さて、イエスは悪魔から誘惑を受けるため、“霊”に導かれて荒れ野に行かれた。そして四十日間、昼も夜も断食した後、空腹を覚えられた。すると、誘惑する者が来て、イエスに言った。「神の子なら、これらの石がパンになるように命じたらどうだ。」イエスはお答えになった。「『人はパンだけで生きるものではない。神の口から出る一つ一つの言葉で生きる』/と書いてある。」

 

 この個所は、イエスが洗礼を受けた直後に、荒れ野で悪魔から誘惑を受けた出来事が記されています。新共同訳の“霊”の翻訳の仕方はあまり感心しません。「神の霊」、「聖霊」、「御霊」ときちんと訳すべきです。ところで普通、神の霊がわたしたちを罪に誘惑することはありません。主イエスが今、受けておられるのは普通の誘惑ではありません。救い主としてのお働きが、どのような性質のものであるかを、はっきりさせるためのものといっていいでしょう。「もし、神の子なら」という神の御子、救い主であることが試されているのです。

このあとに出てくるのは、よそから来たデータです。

(** Entering, extending and leaving panic mode. *)
Definition panic_transition (k : KPADecider) (now : time) (isOverPanicThreshold : bool) : KPADecider :=
  if time_is_zero (panicTime k) && isOverPanicThreshold then set_panic now (maxPanicPods k) k
  else if isOverPanicThreshold then set_panic now (maxPanicPods k) k
  else if negb (time_is_zero (panicTime k)) && negb isOverPanicThreshold &&
          time_before (time_add (panicTime k) (stableWindow k)) now
  then set_panic zero_time 0 k
  else k.

Definition apply_mode (k : KPADecider) (desiredStable desiredPanic : Z) : KPADecider * Z :=
  if negb (time_is_zero (panicTime k)) then
    let desired := if desiredStable <? desiredPanic then desiredPanic else desiredStable in
    let k := if maxPanicPods k <? desired then set_panic (panicTime k) desired k else k in
    (k, maxPanicPods k)
  else (k, desiredStable).

Definition apply_delay (k : KPADecider) (now : time) (desired : Z) : KPADecider * Z :=
  match delayWindow k with
  | Some w =>
      let w := RecordMax now (int32 desired) w in
      let k := set_delayWindow (Some w) k in
      let delayed := Current w in
      (k, if negb (delayed =? desired) then delayed else desired)
  | None => (k, desired)
  end.

(** The readings of one reconciliation and what follows from them. *)
Record decision := mkDecision {
  upperbound : f64;
  lowerbound : f64;
  dspc : f64;
  dppc : f64;
  overThreshold : bool
}.
Definition decide_scale (k : KPADecider) (now : time) (currentReady : Z) : decision :=
  let '(observedStableValue, observedPanicValue, observedInstantValue) :=
    StableAndPanicAndInstantConcurrency now (collector k) in
  let isScalingFromZero := currentReady =? 0 in
  let currentReady := at_least_one currentReady in
  let '(up, low) := bounds k isScalingFromZero observedInstantValue currentReady in
  let dspc := fceil (fdiv observedStableValue (targetValue k)) in
  let dppc := fceil (fdiv observedPanicValue (targetValue k)) in
  mkDecision up low dspc dppc (fle (panicThreshold k) (fdiv dppc (of_Z currentReady))).

Definition Reconcile (k : KPADecider) (now : time) (currentReady : Z) : KPADecider * res Z :=
  let r := decide_scale k now currentReady in
  let desiredStablePodCount := podCount (dspc r) (lowerbound r) (upperbound r) in
  let desiredPanicPodCount := podCount (dppc r) (lowerbound r) (upperbound r) in
  let k := panic_transition k now (overThreshold r) in
  let '(k, desired) := apply_mode k desiredStablePodCount desiredPanicPodCount in
  let '(k, desired) := apply_delay k now desired in
  (set_desiredScale (int32 desired) k, Ok desired).

Definition Desired (k : KPADecider) : Z := desiredScale k.

(** Everything that happens to a decider between its creation and shutdown. *)
Inductive label :=
| LIn (now : time)
| LOut (now : time)
| LTick (now : time)
| LActivate
| LReconcile (now : time) (currentReady : Z).

Definition step (k : KPADecider) (l : label) : option KPADecider :=
  match l with
  | LIn now => Some (fst (decider_ReqIn now k))
  | LOut now => Some (fst (decider_ReqOut now k))
  | LTick now => Some (decider_tick now k)
  | LActivate => Some (fst (Activate k))
  | LReconcile now r => Some (fst (Reconcile k now r))
  end.
End KPA.
Arguments KPADecider B W : clear implicits.

(** * The integer rule *)
Module Rule.
(** The panic state: since when the decider panics, and the most pods it has
    wanted since then. *)
Record state := mkState { panicking : option time; max_pods : Z }.

(** One decision for integer wants between integer bounds: clamp both wants,
    panic while the load is over the threshold and until [window] has passed
    since, and while panicking never go down. *)
Definition clamp (x lo up : Z) : Z := Z.min (Z.max x lo) up.
Definition next_panicking (window : duration) (now : time) (over : bool) (s : state) : state :=
  if over then mkState (Some now) (max_pods s)
  else match panicking s with
       | Some t => if t + window <? now then mkState None 0 else s
       | None => s
       end.
Definition decide (window : duration) (now : time) (stable panic lo up : Z) (over : bool) (s : state)
  : state * Z :=
  let s := next_panicking window now over s in
  match panicking s with
  | Some t =>
      let m := Z.max (max_pods s) (Z.max (clamp stable lo up) (clamp panic lo up)) in
      (mkState (Some t) m, m)
  | None => (s, clamp stable lo up)
  end.
End Rule.

Section Theorems.
Context {B W : Type} `{!TimedFloat64Buckets B} `{!TimeWindow W}.
Implicit Types k : KPADecider B W.

(** The rule's view of a decider. *)
Definition panic_state k : Rule.state :=
  Rule.mkState (if time_is_zero (panicTime k) then None else Some (panicTime k)) (maxPanicPods k).

Lemma panic_transition_rule k now over : now <> zero_time ->
  panic_state (panic_transition k now over) = Rule.next_panicking (stableWindow k) now over (panic_state k).
Proof.
  intros Hn. unfold panic_transition, panic_state, Rule.next_panicking, time_before, time_add, time_is_zero.
  destruct over; rewrite ?andb_true_r, ?andb_false_r; simpl.
  - destruct (Z.eqb_spec (panicTime k) 0); simpl; by rewrite (proj2 (Z.eqb_neq now 0)).
  - destruct (Z.eqb_spec (panicTime k) 0) as [E|E]; simpl.
    + by rewrite (proj2 (Z.eqb_eq _ _) E).
    + destruct (panicTime k + stableWindow k <? now); simpl; [done|].
      by rewrite (proj2 (Z.eqb_neq _ _) E).
Qed.

Lemma panic_transition_window k now over :
  stableWindow (panic_transition k now over) = stableWindow k /\
  delayWindow (panic_transition k now over) = delayWindow k.
Proof. unfold panic_transition. by repeat case_match. Qed.

Lemma apply_mode_rule k stable panic :
  let '(k', n) := apply_mode k stable panic in
  match Rule.panicking (panic_state k) with
  | Some t => n = Z.max (maxPanicPods k) (Z.max stable panic) /\ panic_state k' = Rule.mkState (Some t) n
  | None => n = stable /\ k' = k
  end /\ delayWindow k' = delayWindow k /\ stableWindow k' = stableWindow k.
Proof.
  unfold apply_mode, panic_state. destruct (time_is_zero (panicTime k)) eqn:E; simpl; [done|].
  destruct (Z.ltb_spec stable panic), (Z.ltb_spec (maxPanicPods k) panic), (Z.ltb_spec (maxPanicPods k) stable);
    simpl; rewrite E; split_and!; (done || lia || (f_equal; lia)).
Qed.

Definition fits_decision (r : decision) : Prop :=
  fits (dspc r) /\ fits (dppc r) /\ fits (lowerbound r) /\ fits (upperbound r).

(** The Reconcile of a decider without a delay window, in terms of the rule. *)
Lemma Reconcile_rule k now ready : now <> zero_time -> delayWindow k = None ->
  let r := decide_scale k now ready in
  let '(k', n) := Reconcile k now ready in
  let st := podCount (dspc r) (lowerbound r) (upperbound r) in
  let pa := podCount (dppc r) (lowerbound r) (upperbound r) in
  let s := Rule.next_panicking (stableWindow k) now (overThreshold r) (panic_state k) in
  exists z, n = Ok z /\ delayWindow k' = None /\ stableWindow k' = stableWindow k /\ desiredScale k' = int32 z /\
  match Rule.panicking s with
  | Some t => z = Z.max (Rule.max_pods s) (Z.max st pa) /\ panic_state k' = Rule.mkState (Some t) z
  | None => z = st /\ panic_state k' = s
  end.
Proof.
  intros Hn Hd r. unfold Reconcile. fold r.
  set (st := podCount (dspc r) (lowerbound r) (upperbound r)).
  set (pa := podCount (dppc r) (lowerbound r) (upperbound r)).
  pose proof (panic_transition_rule k now (overThreshold r) Hn) as Hp.
  pose proof (panic_transition_window k now (overThreshold r)) as [Hw Hdw].
  set (k1 := panic_transition k now (overThreshold r)) in *.
  pose proof (apply_mode_rule k1 st pa) as Hm. destruct (apply_mode k1 st pa) as [k2 n].
  destruct Hm as (Hm & Hd2 & Hw2). unfold apply_delay. rewrite Hd2, Hdw, Hd. cbv zeta.
  exists n. split; [done|]. simpl. split; [congruence|]. split; [congruence|]. split; [done|].
  rewrite <- Hp. destruct (Rule.panicking (panic_state k1)) eqn:E.
  - destruct Hm as [-> Hm]. by rewrite <- Hm.
  - by destruct Hm as [-> ->].
Qed.

(** C9. The KPA's float computation implements the integer rule: with no
    delay window, whenever the four rounded quantities of a reconciliation fit
    an int, the desired scale is that of [Rule.decide] on them converted to
    integers (clamped between floor(ready/maxScaleDownRate) and
    ceil(maxScaleUpRate*ready), never going down in panic mode, which lasts
    until the stable window has passed since the load was last over the
    threshold), and the decider's panic state moves as the rule says. *)
Theorem kpa_implements_rule k now ready :
  now <> zero_time -> delayWindow k = None -> fits_decision (decide_scale k now ready) ->
  let r := decide_scale k now ready in
  let '(k', n) := Reconcile k now ready in
  let '(s', z) := Rule.decide (stableWindow k) now (f2i (dspc r)) (f2i (dppc r))
                    (f2i (lowerbound r)) (f2i (upperbound r)) (overThreshold r) (panic_state k) in
  n = Ok z /\ panic_state k' = s' /\ Desired k' = int32 z.
Proof.
  intros Hn Hd (F1 & F2 & F3 & F4) r. pose proof (Reconcile_rule k now ready Hn Hd) as H.
  fold r in H, F1, F2, F3, F4. destruct (Reconcile k now ready) as [k' n].
  destruct H as (z & -> & _ & _ & Hz & H). unfold podCount in H.
  rewrite !f2i_clamp in H by done. unfold Rule.decide, Rule.clamp, Desired.
  destruct (Rule.panicking _) as [t|]; destruct H as [-> <-]; auto.
Qed.

Lemma podCount_at_least dpc low up n : fits dpc -> fits low -> fits up ->
  n <= f2i low -> n <= f2i up -> n <= podCount dpc low up.
Proof. intros. unfold podCount. rewrite f2i_clamp by done. lia. Qed.

(** The decision bounds once the target is scaled to zero under load. *)
Lemma bounds_from_zero k iv ready : flt fzero iv = true ->
  fits (fceil (fmul (maxScaleUpRate k) (of_Z ready))) -> fits (ffloor (fdiv (of_Z ready) (maxScaleDownRate k))) ->
  let '(up, low) := bounds k true iv ready in fits up /\ fits low /\ 1 <= f2i up /\ 1 <= f2i low.
Proof.
  intros Hl Hu Hd. unfold bounds. rewrite Hl. simpl.
  destruct (fits_max _ (of_Z 1) Hu) as [F1 E1]; [by apply fits_of_Z|].
  destruct (fits_max _ (of_Z 1) Hd) as [F2 E2]; [by apply fits_of_Z|].
  rewrite E1, E2, f2i_of_Z by done. split; [done|split; [done|lia]].
Qed.

Lemma podCount_at_most dpc low up : fits dpc -> fits low -> fits up -> podCount dpc low up <= f2i up.
Proof. intros. unfold podCount. rewrite f2i_clamp by done. lia. Qed.

Lemma panic_transition_pods k now over :
  maxPanicPods (panic_transition k now over) = maxPanicPods k \/ maxPanicPods (panic_transition k now over) = 0.
Proof. unfold panic_transition. repeat case_match; simpl; auto. Qed.

(** A scale-down delay only raises a decision that fits an int32. *)
Lemma apply_delay_raises `{!TimeWindowLaws W} k now n : 0 <= n < 2 ^ 31 -> n <= snd (apply_delay k now n).
Proof.
  intros Hn. unfold apply_delay. destruct (delayWindow k) as [w|]; simpl; [|done].
  rewrite int32_id by lia. pose proof (current_covers now n w). by destruct (_ =? n); simpl; [|lia].
Qed.

(** C33. Scaling from zero: a target with no ready pod and requests in flight
    is given at least one pod, in stable and in panic mode, with or without a
    scale-down delay, whatever the averages over the windows are (their
    quotients and the rate bounds only have to be finite and fit an int, and
    the upper bound and the panic maximum an int32). *)
Theorem scale_from_zero_at_least_one `{!TimeWindowLaws W} k now :
  flt fzero (InstantConcurrency (stats (collector k))) = true ->
  fits (dspc (decide_scale k now 0)) -> fits (dppc (decide_scale k now 0)) ->
  fits (fceil (fmul (maxScaleUpRate k) (of_Z 1))) -> fits (ffloor (fdiv (of_Z 1) (maxScaleDownRate k))) ->
  maxPanicPods k < 2 ^ 31 -> f2i (upperbound (decide_scale k now 0)) < 2 ^ 31 ->
  exists k' n, Reconcile k now 0 = (k', Ok n) /\ 1 <= n.
Proof.
  intros Hi F1 F2 Hu Hd Hm31 Hu31. unfold Reconcile. set (r := decide_scale k now 0) in *.
  assert (fits (upperbound r) /\ fits (lowerbound r) /\ 1 <= f2i (upperbound r) /\ 1 <= f2i (lowerbound r))
    as (Fu & Fl & Bu & Bl).
  { pose proof (bounds_from_zero k _ 1 Hi Hu Hd) as Hb. subst r.
    unfold decide_scale, StableAndPanicAndInstantConcurrency.
    change (at_least_one 0) with 1. change (0 =? 0) with true. by destruct (bounds k true _ 1). }
  set (st := podCount (dspc r) (lowerbound r) (upperbound r)).
  set (pa := podCount (dppc r) (lowerbound r) (upperbound r)).
  assert (1 <= st < 2 ^ 31) by (split; [by apply podCount_at_least|eapply Z.le_lt_trans; [by apply podCount_at_most|done]]).
  assert (1 <= pa < 2 ^ 31) by (split; [by apply podCount_at_least|eapply Z.le_lt_trans; [by apply podCount_at_most|done]]).
  pose proof (panic_transition_pods k now (overThreshold r)) as Hp.
  set (k1 := panic_transition k now (overThreshold r)) in *.
  pose proof (apply_mode_rule k1 st pa) as Hm. destruct (apply_mode k1 st pa) as [k2 n].
  assert (1 <= n < 2 ^ 31) by (destruct Hm as [Hm _]; destruct (Rule.panicking _); destruct Hm as [-> _]; lia).
  pose proof (apply_delay_raises k2 now n) as Hd2. destruct (apply_delay k2 now n) as [k3 n3]. simpl in Hd2.
  do 2 eexists. split; [reflexivity|]. lia.
Qed.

 しかし、ここで試されている事柄は、実は決して救い主、イエス・キリストだけの特有なものではなく、わたしたち人間にも共通の誘惑と言っていいでしょう。わたしたちが何を大切にして生きていくのか、ということが問われているのです。わたしたちは、どのような姿勢で、どのようなことに注意して生きるのか。主イエスの受けられた悪魔からの誘惑は、わたしたちの生き方と深く関わっているのです。

 悪魔の誘惑は3回なされますが、基本的には1つです。悪魔がイエスに仕掛けたことは、イエスを父なる神から引き離すこと、イエスを十字架による救いの道から引きずり下ろすこと、と言っていいでしょう。まさに、イエスが救い主として立つための試みであったのです。

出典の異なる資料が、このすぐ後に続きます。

(* ===== verification/Autoscaler.v ===== *)
(** pkg/autoscaler: the autoscaler shared by all deciders (interface.go), the
    Knative autoscaler's configuration (kpa.go) and the one-time autoscaler
    (onetime.go).  Deciders and scalers are used through their interfaces. *)
From S2P Require Import Prelude F64 Workload Metric Decider Scaler.
Import Selection Types.

(** * The Decider interface *)
Class Decider (D : Type) := {
  dec_ReqIn : time -> D -> D * f64;
  dec_ReqOut : time -> D -> D * f64;
  dec_Activate : D -> D * bool;
  dec_Reconcile : D -> time -> Z -> D * res Z;
  dec_Desired : D -> Z
}.
(** What the autoscaler relies on: activation answers true exactly once. *)
Class DeciderLaws (D : Type) `{!Decider D} := {
  activated : D -> bool;
  activate_once : forall d, snd (dec_Activate d) = negb (activated d) /\ activated (fst (dec_Activate d)) = true;
  reqin_activated : forall now d, activated (fst (dec_ReqIn now d)) = activated d;
  reqout_activated : forall now d, activated (fst (dec_ReqOut now d)) = activated d;
  reconcile_activated : forall d now n, activated (fst (dec_Reconcile d now n)) = activated d
}.

Section KPAInstance.
Context {B W : Type} `{!TimedFloat64Buckets B} `{!TimeWindow W}.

 最初はパンの誘惑でした。悪魔は「パンを神に求めよ」とは言いません。神を抜きにして、神に頼らずに、あなたは神の子としての力があるだろうから、自分の力で「石をパンにしてみろ」と誘うのです。罪は、どんな場合でも、神からの独立、神に背を向けるところから始まります。「力があるだろう。その力で石をパンしてみろ」。神に頼らずに、人の力で解決しようとするところで失敗をするのです。

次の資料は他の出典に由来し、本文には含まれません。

(* ===== verification/FairReconcile.v ===== *)
(** Reconciliation of the pod dispatcher under fairness: every reconciliation
    that starts also ends, with the endpoints of the ready pods. *)
From S2P Require Import Prelude Fair F64 KdUtil Workload Handler Backend Dispatcher.
Import Types.

Section FairReconcile.
Context {M : Type} `{!SharedMap executor_obj M} `{!SharedMapLaws executor_obj M}.
Context (vars : BackendVars).
Abbreviation pd_behaviour := (behaviour (step (M := M) vars)).
Implicit Types s : PodDispatcher M.

(** The goroutines that add endpoints, and Reconcile itself, are scheduled;
    a dial need not succeed. *)
Definition adds_endpoint (key : string) (l : label) : Prop := exists dial, l = LAdd key dial.
Definition reconcile_fair (b : pd_behaviour) : Prop :=
  (forall key, weakly_fair _ (adds_endpoint key) b /\ weakly_fair _ (fun l => l = LToken key) b /\
     weakly_fair _ (fun l => l = LDel key) b) /\
  weakly_fair _ (fun l => l = LReconciled) b.
(** From step [n] on all clients can be created. *)
Definition dials_succeed (b : pd_behaviour) (n : nat) : Prop :=
  forall k key dial, (n < k)%nat -> label_at b k = Some (LAdd key dial) -> dial = Ok tt.

(** The task that a reconciliation waits for. *)
Definition awaited (r : reconciliation) (T : label -> Prop) : Prop :=
  if reconcile_done r then T = (fun l => l = LReconciled)
  else (exists key, T = adds_endpoint key) \/ (exists key, T = fun l => l = LToken key) \/ (exists key, T = fun l => l = LDel key).

Hypothesis creates : can_create vars.

Lemma awaited_enabled s r : reconciling s = Some r ->
  exists T, awaited r T /\ forall s', reconciling s' = Some r -> enabled (step vars) T s'.
Proof.
  intros Hr. unfold awaited. destruct (reconcile_done r) eqn:Hd.
  - eexists. split; [reflexivity|]. intros s' Hr'. eexists LReconciled, _. split; [done|]. simpl.
    unfold Reconcile_return. by rewrite Hr', Hd.
  - destruct (decide (to_set r = ∅)) as [He|(k & Hk)%set_choose_L]; [destruct (to_token r) as [|k q] eqn:Ht;
      [destruct (decide (to_del r = ∅)) as [He'|(k & Hk)%set_choose_L]|]|].
    + exfalso. apply not_true_iff_false in Hd. apply Hd. by apply reconcile_done_spec.
    + eexists. split; [right; right; by exists k|]. intros s' Hr'. eexists (LDel k), _. split; [done|]. simpl.
      unfold Reconcile_del. by rewrite Hr', decide_True.
    + eexists. split; [right; left; by exists k|]. intros s' Hr'. eexists (LToken k), _. split; [done|]. simpl.
      unfold Reconcile_token. rewrite Hr', Ht. simpl. by rewrite decide_True.
    + eexists. split; [left; by exists k|]. intros s' Hr'. destruct (NewBackend_created vars (default "" (endpoints_wanted r !! k)) creates) as [e He].
      eexists (LAdd k (Ok tt)), _. split; [by eexists|]. simpl. unfold Reconcile_add. by rewrite Hr', decide_True, He.
Qed.
Lemma awaited_fair b r T : reconcile_fair b -> awaited r T -> weakly_fair _ T b.
Proof.
  unfold awaited. intros [Hk Hr] H. destruct (reconcile_done r); [by subst|].
  destruct H as [[k ->]|[[k ->]|[k ->]]]; apply (Hk k).
Qed.

(** Dials that succeed leave no failed key. *)
Lemma failed_step s l s' r r' : step vars s l = Some s' -> reconciling s = Some r -> reconciling s' = Some r' ->
  (forall key dial, l = LAdd key dial -> dial = Ok tt) -> failed r' = failed r.
Proof.
  intros H Hr Hr' Hdial. destruct l as [ | | | | | | | | | |key dial| | | ]; cbn [step] in H;
    unfold arrive, Run_receive, Run_stop, dispatch_timeout, dispatch_pop, dispatch_get, Dispatch_executed,
      Dispatch_return, Dispatch_answer, Reconcile_diff, Reconcile_token, Reconcile_del, Reconcile_return in H;
    try rewrite Hr in H; try (inv_step H; congruence).
  - destruct (goroutines s !! t) as [[]|]; try done. apply bind_Some in H as (r0 & _ & H). simplify_eq/=. congruence.
  - rewrite (Hdial key dial eq_refl) in H. unfold Reconcile_add in H. rewrite Hr in H. case_decide; [|done].
    destruct (NewBackend_created vars (default "" (endpoints_wanted r !! key)) creates) as [e He]. rewrite He in H.
    by simplify_eq/=.
Qed.

Section Behaviour.
Context (b : pd_behaviour) (n : nat) (wanted : gmap string string).
Hypothesis b_fair : reconcile_fair b.

(** A reconciliation to [wanted] is running; and it returns. *)
Definition running_to (r : reconciliation) (k : nat) : Prop :=
  (n < k)%nat /\ reconciling (state_at b k) = Some r /\ endpoints_wanted r = wanted /\ (dials_succeed b n -> failed r = ∅).
Definition returned (k : nat) : Prop :=
  exists m r, k = S m /\ running_to r m /\ label_at b m = Some LReconciled.

Lemma running_step r k l : running_to r k -> label_at b k = Some l ->
  returned (S k) \/ exists r', running_to r' (S k) /\
    ((remaining r' < remaining r)%nat \/ r' = r /\ l <> LReconciled /\ forall key d, l <> LAdd key d /\ l <> LToken key /\ l <> LDel key).
Proof.
  intros Hrun E. pose proof Hrun as (Hk & Hr & Hw & Hf). pose proof (behaviour_step _ b k l E) as Hs.
  assert (l = LReconciled \/ l <> LReconciled) as [->|Hl] by (destruct l; auto); [left; by exists k, r|right].
  destruct (reconcile_step_decreases vars _ l _ r Hs Hr Hl) as (r' & Hr' & Hd). exists r'. split.
  - destruct (reconcile_wanted_step vars _ l _ r Hs Hr Hl) as (r2 & Hr2 & Hw2). split_and!; [lia|done|congruence|].
    intros Hdial. rewrite (failed_step _ l _ r r' Hs Hr Hr'); [by apply Hf|]. intros key dial ->. by apply (Hdial k key).
  - destruct Hd as [Hd|[-> Hd]]; [by left|right]. by split_and!.
Qed.
Lemma reconciling_leads r : leads (running_to r) returned.
Proof.
  assert (forall j, leads (fun k => exists r, running_to r k /\ remaining r = j) returned) as Hj.
  { apply leads_rank. intros j k0 (r0 & H0 & Hrem).
    destruct (awaited_enabled _ r0 (proj1 (proj2 H0))) as (T & HT & He).
    apply (weak_leads _ b T (running_to r0)); [by apply (awaited_fair b r0)| | | |done].
    - intros k Hk. destruct (label_at b k) as [l|] eqn:E.
      + destruct (running_step r0 k l Hk E) as [H|(r' & H & [Hlt|[-> _]])]; [by right; left| |by left].
        right. right. exists (remaining r'). split; [lia|]. by exists r'.
      + left. destruct Hk as (? & ? & ? & ?). unfold running_to. rewrite (behaviour_stutter _ b k E). split_and!; [lia|done..].
    - intros k (_ & Hk & _). by apply He.
    - intros k l Hk E Hin. destruct (running_step r0 k l Hk E) as [H|(r' & H & [Hlt|(-> & Hl & Hn)])]; [by left| |].
      + right. exists (remaining r'). split; [lia|]. by exists r'.
      + exfalso. unfold awaited in HT. destruct (reconcile_done r0); [by subst|].
        destruct HT as [[key ->]|[[key ->]|[key ->]]]; [destruct Hin as [d ->]; by destruct (Hn key d)|..];
          subst; by destruct (Hn key (Ok tt)) as (? & ? & ?). }
  intros k Hk. by apply (Hj (remaining r) k); exists r.
Qed.
End Behaviour.

(** C15. Every reconciliation ends.  With a valid backend framework, take any
    infinite behaviour of a pod dispatcher in which the goroutines of its
    reconciliations are scheduled, whatever requests, goroutines, timeouts and
    failing dials do in between.  A reconciliation that starts for some ready
    pods returns, with the endpoints of exactly these pods less those whose
    client could not be created, hence with all of them if the dials
    succeed. *)
Theorem reconcile_ends_fairly (b : pd_behaviour) n pods :
  state_at b 0 = NewPodDispatcher -> reconcile_fair b -> label_at b n = Some (LReconcile pods) ->
  exists m r, (n < m)%nat /\ label_at b m = Some LReconciled /\ reconciling (state_at b m) = Some r /\
    dom (Inner (endpoints (state_at b (S m)))) = dom (ready_endpoints pods) ∖ failed r /\
    (dials_succeed b n -> dom (Inner (endpoints (state_at b (S m)))) = dom (ready_endpoints pods)).
Proof.
  intros H0 Hf Hl. pose proof (behaviour_step _ b n _ Hl) as Hs. simpl in Hs. unfold Reconcile_diff in Hs.
  destruct (reconciling (state_at b n)); [done|]. injection Hs as Hs.
  destruct (reconciling_leads b n (ready_endpoints pods) Hf (mkRec (ready_endpoints pods)
    (dom (ready_endpoints pods) ∖ dom (Inner (endpoints (state_at b n)))) [] (dom (Inner (endpoints (state_at b n))) ∖ dom (ready_endpoints pods)) ∅) (S n))
    as (k & Hk & m & r & -> & (Hm & Hr & Hw & Hfail) & Hlm).
  { split_and!; [lia|by rewrite <- Hs|done|done]. }
  assert (reachable (step vars) (.= NewPodDispatcher) (state_at b m)) as Hreach.
  { apply (run_reachable _ _ (state_at b 0) (labels_before _ b m)); [by apply reach_init|apply labels_before_run]. }
  pose proof (behaviour_step _ b m _ Hlm) as Hs'. simpl in Hs'. unfold Reconcile_return in Hs'. rewrite Hr in Hs'.
  destruct (reconcile_done r) eqn:Hd; [|done]. injection Hs' as Hs'.
  pose proof (reconcile_done_endpoints _ r (good_reachable vars _ Hreach) Hr Hd) as He. rewrite Hw in He.
  assert (dom (Inner (endpoints (state_at b (S m)))) = dom (ready_endpoints pods) ∖ failed r) as He' by (rewrite <- Hs'; exact He).
  exists m, r. split_and!; try done. intros Hdial. rewrite He', (Hfail Hdial). apply difference_empty_L.
Qed.
End FairReconcile.

(** ** The first reconciliation of [Flap] *)
Lemma nothing_to_reconcile {M : Type} `{!SharedMap executor_obj M} vars (s : PodDispatcher M) (T : label -> Prop) :
  reconciling s = None -> (forall l, T l -> l = LReconciled \/ exists key d, l = LAdd key d \/ l = LToken key \/ l = LDel key) ->
  ~ enabled (step vars) T s.
Proof.
  intros Hr HT (l & s' & Hin & Hs). destruct (HT l Hin) as [-> |(key & d & [-> |[-> | ->]])]; simpl in Hs;
    unfold Reconcile_return, Reconcile_add, Reconcile_token, Reconcile_del in Hs; by rewrite Hr in Hs.
Qed.
Lemma idle_reconcile_fair {M : Type} `{!SharedMap executor_obj M} vars (s0 : PodDispatcher M) ls s (H : run (step vars) s0 ls = Some s) :
  reconciling s = None -> reconcile_fair vars (finite_behaviour (step vars) s0 ls s H).
Proof.
  intros Hr. split; [intros key; split_and!|]; apply finite_weakly_fair, (nothing_to_reconcile _ _ _ Hr); intros l.
  - intros [d ->]. right. exists key, d. by left.
  - intros ->. right. exists key, (Ok tt). auto.
  - intros ->. right. exists key, (Ok tt). auto.
  - by left.
Qed.

Lemma reconcile_ends_fairly_witness :
  exists (b : behaviour (step (M := gmap string executor_obj) Flap.vars)) m,
    label_at b 0 = Some (LReconcile [Flap.pod]) /\ label_at b m = Some LReconciled /\
    dom (Inner (endpoints (state_at b (S m)))) = dom (ready_endpoints [Flap.pod]).
Proof.
  assert (Hrun : demo_run demo_new add_pod = Some (after add_pod)) by (apply after_run; vm_compute; reflexivity).
  destruct (reconcile_ends_fairly Flap.vars (or_introl eq_refl)
    (finite_behaviour (step Flap.vars) demo_new add_pod (after add_pod) Hrun) 0%nat [Flap.pod]) as (m & r & _ & Hm & _ & _ & Hd).
  - apply finite_behaviour_start.
  - apply idle_reconcile_fair. vm_compute. reflexivity.
  - reflexivity.
  - eexists _, m. split; [|split; [exact Hm|]]; [reflexivity|]. apply Hd.
    intros k key dial _ Hk. destruct k as [|[|[|[|k]]]]; try discriminate Hk. injection Hk as _ <-. reflexivity.
Defined.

 パンの問題は極めて日常的なことです。最も深刻な課題です。何を食べようか、何を飲もうかと言って、わたしたちは毎日悩みながら生きているのです。人はパン(食糧だけでなく、衣食住)なしには生き得ないことは言うまでもありません。パンを得るためには、膝を屈し、嫌な人の気持ちにも忖度し、つらさを味わうこともあります。涙なしにはパンを食べることも出来ない。必死になって生き、パンを得るために労苦します。

 しかし、主イエスは「『人はパンだけで生きるものではない。神の口から出る一つ一つの言葉で生きる』/と書いてある」と言われました。これは旧約聖書・申命記8章からの言葉を引用しての答えです。これは決して「パンなどいらない」と言うことではありません。パンは人が生きるために必要なのです。しかし、神の祝福なしには、パンも、パンによって生きるわたしたちのいのちも生活も虚しいものになるということなのです。

 パン(衣食住)が与えられるのは、神に信頼して生きるためです。人が労苦して手にするパンは神の祝福の結果なのです。パンだけに目を留めるのではありません。神の祝福抜きにしてのパンは、決して人を幸いにしません。どれほどのパンを集めても、生涯食べきれないほどのパンを集めても、それ自体では決して人を幸いにしません。人にパンが与えられるのは、神に信頼して生きるためなのです。神に信頼して生きる道こそ、まことの幸いな道なのです。